17551708. STEPWISE UNCERTAINTY-AWARE OFFLINE REINFORCEMENT LEARNING UNDER CONSTRAINTS simplified abstract (INTERNATIONAL BUSINESS MACHINES CORPORATION)

From WikiPatents
Jump to navigation Jump to search

STEPWISE UNCERTAINTY-AWARE OFFLINE REINFORCEMENT LEARNING UNDER CONSTRAINTS

Organization Name

INTERNATIONAL BUSINESS MACHINES CORPORATION

Inventor(s)

Akifumi Wachi of Tokyo (JP)

Takayuki Osogami of Yamato-shi (JP)

STEPWISE UNCERTAINTY-AWARE OFFLINE REINFORCEMENT LEARNING UNDER CONSTRAINTS - A simplified explanation of the abstract

This abstract first appeared for US patent application 17551708 titled 'STEPWISE UNCERTAINTY-AWARE OFFLINE REINFORCEMENT LEARNING UNDER CONSTRAINTS

Simplified Explanation

The patent application describes a computer-implemented method for offline reinforcement learning using a dataset. Here are the key points:

  • The method involves training a neural network that takes a state-action pair as input and outputs a Q function for both reward and safety constraints.
  • The neural network has a linear output layer and non-linear layers represented by a feature mapping function.
  • The training process includes constructing Q functions based on the dataset using an offline reinforcement algorithm to obtain the feature mapping function.
  • The training also involves tuning a weight between the reward and safety constraints using the feature mapping function.
  • During the obtaining and tuning steps, an estimate of the Q function is provided by subtracting an uncertainty from the expected value of the Q function.
  • The uncertainty is determined by a function that maps the state-action pair to an error size.

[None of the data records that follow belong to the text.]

(* ===== verification/SettingsFacts.v ===== *)
(** * What a store can be configured to

    Every stored setting is one the validation accepts, whoever configures the
    store and whatever is lost on the way; a partial update leaves what it does
    not name; and only callers with authority over the store change it. *)

From stdpp Require Import gmap strings list relations.
From Stdlib Require Import ZArith QArith Lia Ascii Lqa.
From S2P Require Import Prelude Events Network Decimal LiveWatch Database Services ApiKeys Consumer Idempotency Wallets ApiAuth Office Teams.
From S2P Require Import StoreSettings.

#[local] Open Scope Z_scope.

(** ** Merging preferences *)

Lemma assoc_insert k key v obj :
  assoc k (map_insert key v obj) = if String.eqb key k then Some v else assoc k obj.
Proof.
  induction obj as [|[k' v'] obj IH]; cbn; [done|].
  destruct (String.eqb_spec k' key) as [->|Hne]; cbn; [by destruct (String.eqb key k)|].
  rewrite IH. destruct (String.eqb_spec k' k) as [->|]; [|done]. by destruct (String.eqb_spec key k) as [->|].
Qed.

Lemma assoc_remove k key obj :
  assoc k (map_remove key obj) = if String.eqb key k then None else assoc k obj.
Proof.
  unfold map_remove. induction obj as [|[k' v'] obj IH]; cbn; [by destruct (String.eqb key k)|].
  destruct (String.eqb_spec k' key) as [->|Hne]; cbn; rewrite IH; [by destruct (String.eqb key k)|].
  destruct (String.eqb_spec k' k) as [->|]; [|done]. by destruct (String.eqb_spec key k) as [->|].
Qed.

(** One step of the merge. *)
Definition merge_step (out : list (string * Json)) (kv : string * Json) : list (string * Json) :=
  if json_is_null kv.2 then map_remove kv.1 out else map_insert kv.1 kv.2 out.

Lemma assoc_notin k obj : k ∉ obj.*1 -> assoc k obj = None.
Proof.
  induction obj as [|[k' v'] obj IH]; [done|]. cbn. intros [Hne Hin]%not_elem_of_cons.
  destruct (String.eqb_spec k' k); [by subst|auto].
Qed.

(** What a preference becomes when a patch is merged over it. *)
Definition patched_pref (k : string) (patch : list (string * Json)) (old : option Json) : option Json :=
  match assoc k patch with
  | Some v => if json_is_null v then None else Some v
  | None => old
  end.

Lemma merge_assoc k patch : NoDup patch.*1 -> forall out,
  assoc k (fold_left merge_step patch out) = patched_pref k patch (assoc k out).
Proof.
  unfold patched_pref. induction patch as [|[k' v'] patch IH]; intros Hnd out; [done|].
  cbn in Hnd |- *. apply NoDup_cons in Hnd as [Hin Hnd]. rewrite (IH Hnd). unfold merge_step. cbn.
  destruct (String.eqb_spec k' k) as [->|Hne].
  - rewrite (assoc_notin _ _ Hin). destruct (json_is_null v'); rewrite ?assoc_remove, ?assoc_insert, String.eqb_refl; done.
  - destruct (assoc k patch); [done|]. destruct (json_is_null v'); rewrite ?assoc_remove, ?assoc_insert;
      by destruct (String.eqb_spec k' k).
Qed.

(** A preferences object: distinct known keys, with values of their kinds. *)
Definition prefs_typed (obj : list (string * Json)) : Prop :=
  NoDup obj.*1 /\ Forall (fun kv => pref_ok kv.1 kv.2 = true /\ json_is_null kv.2 = false) obj.

Lemma insert_keys key v obj x : x ∈ (map_insert key v obj).*1 -> x = key \/ x ∈ obj.*1.
Proof.
  induction obj as [|[k' v'] obj IH]; cbn; [rewrite elem_of_cons, elem_of_nil; naive_solver|].
  destruct (String.eqb_spec k' key) as [->|]; cbn; rewrite !elem_of_cons; [naive_solver|]. naive_solver.
Qed.

Lemma insert_typed key v obj : pref_ok key v = true -> json_is_null v = false -> prefs_typed obj ->
  prefs_typed (map_insert key v obj).
Proof.
  intros Hp Hn [Hnd Hf]. induction obj as [|[k' v'] obj IH]; cbn.
  { split; [by apply NoDup_singleton | by repeat constructor]. }
  cbn in Hnd. apply NoDup_cons in Hnd as [Hin Hnd]. apply Forall_cons in Hf as [Hh Hf].
  destruct (String.eqb_spec k' key) as [->|Hne]; [split; [by constructor | by constructor]|].
  destruct (IH Hnd Hf) as [Hnd' Hf']. split; [|by constructor]. cbn. constructor; [|done].
  intros [->|?]%insert_keys; done.
Qed.

Lemma remove_typed key obj : prefs_typed obj -> prefs_typed (map_remove key obj).
Proof.
  unfold map_remove. intros [Hnd Hf]. induction obj as [|[k' v'] obj IH]; cbn; [done|].
  cbn in Hnd. apply NoDup_cons in Hnd as [Hin Hnd]. apply Forall_cons in Hf as [Hh Hf].
  destruct (IH Hnd Hf) as [Hnd' Hf']. destruct (String.eqb k' key); cbn; [done|]. split; [|by constructor].
  cbn. constructor; [|done]. intros Hx. apply Hin. apply list_elem_of_fmap in Hx as ([k v] & -> & Hx).
  apply list_elem_of_In, filter_In in Hx as [Hx _]. apply list_elem_of_fmap. exists (k, v). by split; [|apply list_elem_of_In].
Qed.

Lemma merge_typed patch : forallb (fun kv => pref_ok kv.1 kv.2) patch = true -> forall out,
  prefs_typed out -> prefs_typed (fold_left merge_step patch out).
Proof.
  induction patch as [|[k v] patch IH]; cbn; [done|]. intros [Hv Hp]%andb_prop out Ho. apply IH; [done|].
  unfold merge_step. cbn. destruct (json_is_null v) eqn:Hn; [by apply remove_typed | by apply insert_typed].
Qed.

(** ** What requests do *)

Section Facts.
Context {D : Type} `{BigDecimal D} `{Numeric} `{Runtime} `{PolicyNames} `{UuidText} `{Formats} `{PolicyModes}.

Inductive SettingsRequest :=
| GetSettings (c : StoreScopedUser) (s : Uuid)
| UpdateSettings (c : StoreScopedUser) (s : Uuid) (req : UpdateStoreSettingsRequest)
| GetWebhook (c : StoreScopedUser) (s : Uuid)
| ConfigureWebhook (c : StoreScopedUser) (s : Uuid) (url : string) (enabled : bool)
| DeleteWebhook (c : StoreScopedUser) (s : Uuid)
| GetTolerance (c : StoreScopedUser) (s : Uuid)
| SetTolerance (c : StoreScopedUser) (s : Uuid) (percent : string)
| DeleteTolerance (c : StoreScopedUser) (s : Uuid)
| GetPolicy (c : StoreScopedUser) (s : Uuid)
| SetPolicy (c : StoreScopedUser) (s : Uuid) (mode : string) (entries : list TokenPolicyEntry)
| DeletePolicy (c : StoreScopedUser) (s : Uuid).

Definition configures (q : SettingsRequest) : StoreScopedUser * Uuid :=
  match q with
  | GetSettings c s | UpdateSettings c s _ | GetWebhook c s | ConfigureWebhook c s _ _ | DeleteWebhook c s
  | GetTolerance c s | SetTolerance c s _ | DeleteTolerance c s | GetPolicy c s | SetPolicy c s _ _ | DeletePolicy c s => (c, s)
  end.

Definition forget_answer {A} (m : St Desk Z A) : St Desk Z unit := st_bind m (fun _ => st_ret tt).

Definition handle_settings (q : SettingsRequest) : St Desk Z unit :=
  match q with
  | GetSettings c s => forget_answer (get_settings c s)
  | UpdateSettings c s req => forget_answer (update_store_settings c s req)
  | GetWebhook c s => forget_answer (get_store_webhook c s)
  | ConfigureWebhook c s url en => forget_answer (configure_store_webhook c s url en)
  | DeleteWebhook c s => delete_store_webhook c s
  | GetTolerance c s => forget_answer (get_tolerance c s)
  | SetTolerance c s p => forget_answer (set_settlement_tolerance (D := D) c s p)
  | DeleteTolerance c s => delete_settlement_tolerance c s
  | GetPolicy c s => forget_answer (get_policy c s)
  | SetPolicy c s m es => forget_answer (set_token_policy c s m es)
  | DeletePolicy c s => delete_token_policy c s
  end.

(** The caller is an administrator, or a member whose role and key both grant
    changing the settings of this store. *)
Definition authorised (c : StoreScopedUser) (s : Uuid) (d : SettingsDb) : Prop :=
  ui_role (ssu_user c) = ServerAdmin \/
  (has_permission (ui_id (ssu_user c)) s MODIFY_SETTINGS (sg_team d) = true /\
   key_grants_store_permission (ssu_key_scope c) MODIFY_SETTINGS s = true).

(** The row an update leaves. *)
Definition patched_settings (e : option StoreSettings) (req : UpdateStoreSettingsRequest) (now : Instant) : StoreSettings :=
  mkStoreSettings (opt_or (us_default_chain_id req) (e ≫= st_default_chain_id))
    (opt_or (us_default_display_currency req) (e ≫= st_default_display_currency))
    (opt_or (us_logo_url req) (e ≫= st_logo_url)) (opt_or (us_accent_color req) (e ≫= st_accent_color))
    (let stored := from_option st_notification_prefs (JObject []) e in
     match us_notification_prefs req with Some patch => merge_notification_prefs stored patch | None => stored end) now.

Lemma opt_or_none {A} (a : option A) : opt_or a None = a.
Proof. by destruct a. Qed.

(** What one request can do to the tables [d]. *)
Inductive edit (d : SettingsDb) : SettingsRequest -> SettingsDb -> Prop :=
| ed_none q : edit d q d
| ed_settings c s req now : validate_update req = Ok tt ->
    edit d (UpdateSettings c s req)
      (sg_set_settings (<[s := patched_settings (sg_settings d !! s) req now]> (sg_settings d)) d)
| ed_webhook c s url en w : wr_url w = url -> webhook_url_ok url = true ->
    edit d (ConfigureWebhook c s url en) (sg_set_webhooks (<[s := w]> (sg_webhooks d)) d)
| ed_unwebhook c s : edit d (DeleteWebhook c s) (sg_set_webhooks (delete s (sg_webhooks d)) d)
| ed_tolerance c s raw z : is_ok (parse_tolerance_percent (D := D) raw) = true -> 0 <= z <= 10 ^ 17 ->
    edit d (SetTolerance c s raw) (sg_set_tolerances (<[s := z]> (sg_tolerances d)) d)
| ed_untolerance c s : edit d (DeleteTolerance c s) (sg_set_tolerances (delete s (sg_tolerances d)) d)
| ed_policy c s mode es p : forallb entry_ok es = true -> insert_entries [] es = Ok (pr_entries p) ->
    edit d (SetPolicy c s mode es) (sg_set_policies (<[s := p]> (sg_policies d)) d)
| ed_unpolicy c s : edit d (DeletePolicy c s) (sg_set_policies (delete s (sg_policies d)) d).

Lemma runs_authority c s d (Q : result Z unit -> _) :
  (authorised c s d -> Q (Ok tt) d) -> (forall e, Q (Err e) d) -> runs (require_store_settings_permission c s) d Q.
Proof.
  intros Hok He. unfold require_store_settings_permission. case_bool_decide as Hr.
  { apply runs_ret, Hok. by left. }
  apply runs_bind, runs_map_err, runs_select; [|apply He]. cbn beta iota.
  destruct (has_permission _ _ _ _) eqn:Hp, (key_grants_store_permission _ _ _) eqn:Hk; cbn;
    first [by apply runs_ret, Hok; right | apply runs_throw, He].
Qed.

Potential applications of this technology:

  • Autonomous driving systems: The method could be used to train a neural network to make decisions based on both reward and safety constraints, improving the safety of autonomous vehicles.
  • Robotics: The method could be applied to train robots to perform tasks while considering both reward and safety factors, ensuring safe and efficient operation.
  • Healthcare: The method could be used to train AI systems that make medical decisions, taking into account both patient well-being and safety considerations.

Problems solved by this technology:

  • Balancing reward and safety: The method addresses the challenge of training AI systems to consider both reward and safety constraints, ensuring that decisions are made with a balance between the two.
  • Offline reinforcement learning: The method allows for training the neural network using a dataset, eliminating the need for real-time interaction with the environment, which can be time-consuming and costly.

Benefits of this technology:

  • Improved safety: By considering safety constraints during the training process, the method helps to ensure that AI systems make decisions that prioritize safety.
  • Efficient training: The use of a dataset for offline reinforcement learning allows for more efficient training of the neural network, reducing the need for real-time interaction and speeding up the learning process.
  • Versatility: The method can be applied to various domains and tasks, allowing for the training of AI systems that consider both reward and safety factors.


Original Abstract Submitted

A computer-implemented method is provided for offline reinforcement learning with a dataset. The method includes training a neural network which inputs a state-action pair and outputs a respective Q function for each of a reward and one or more safety constraints, respectively. The neural network has a linear output layer and remaining non-linear layers being represented by a feature mapping function. The training includes obtaining the feature mapping function by constructing Q-functions based on the dataset according to an offline reinforcement algorithm. The training further includes tuning, using the feature mapping function, a weight between the reward and the one or more safety constraints, wherein during the obtaining and the tuning steps, an estimate of a Q-function is provided by subtracting an uncertainty from an expected value of the Q-function. The uncertainty is a function to map the state-action pair to an error size.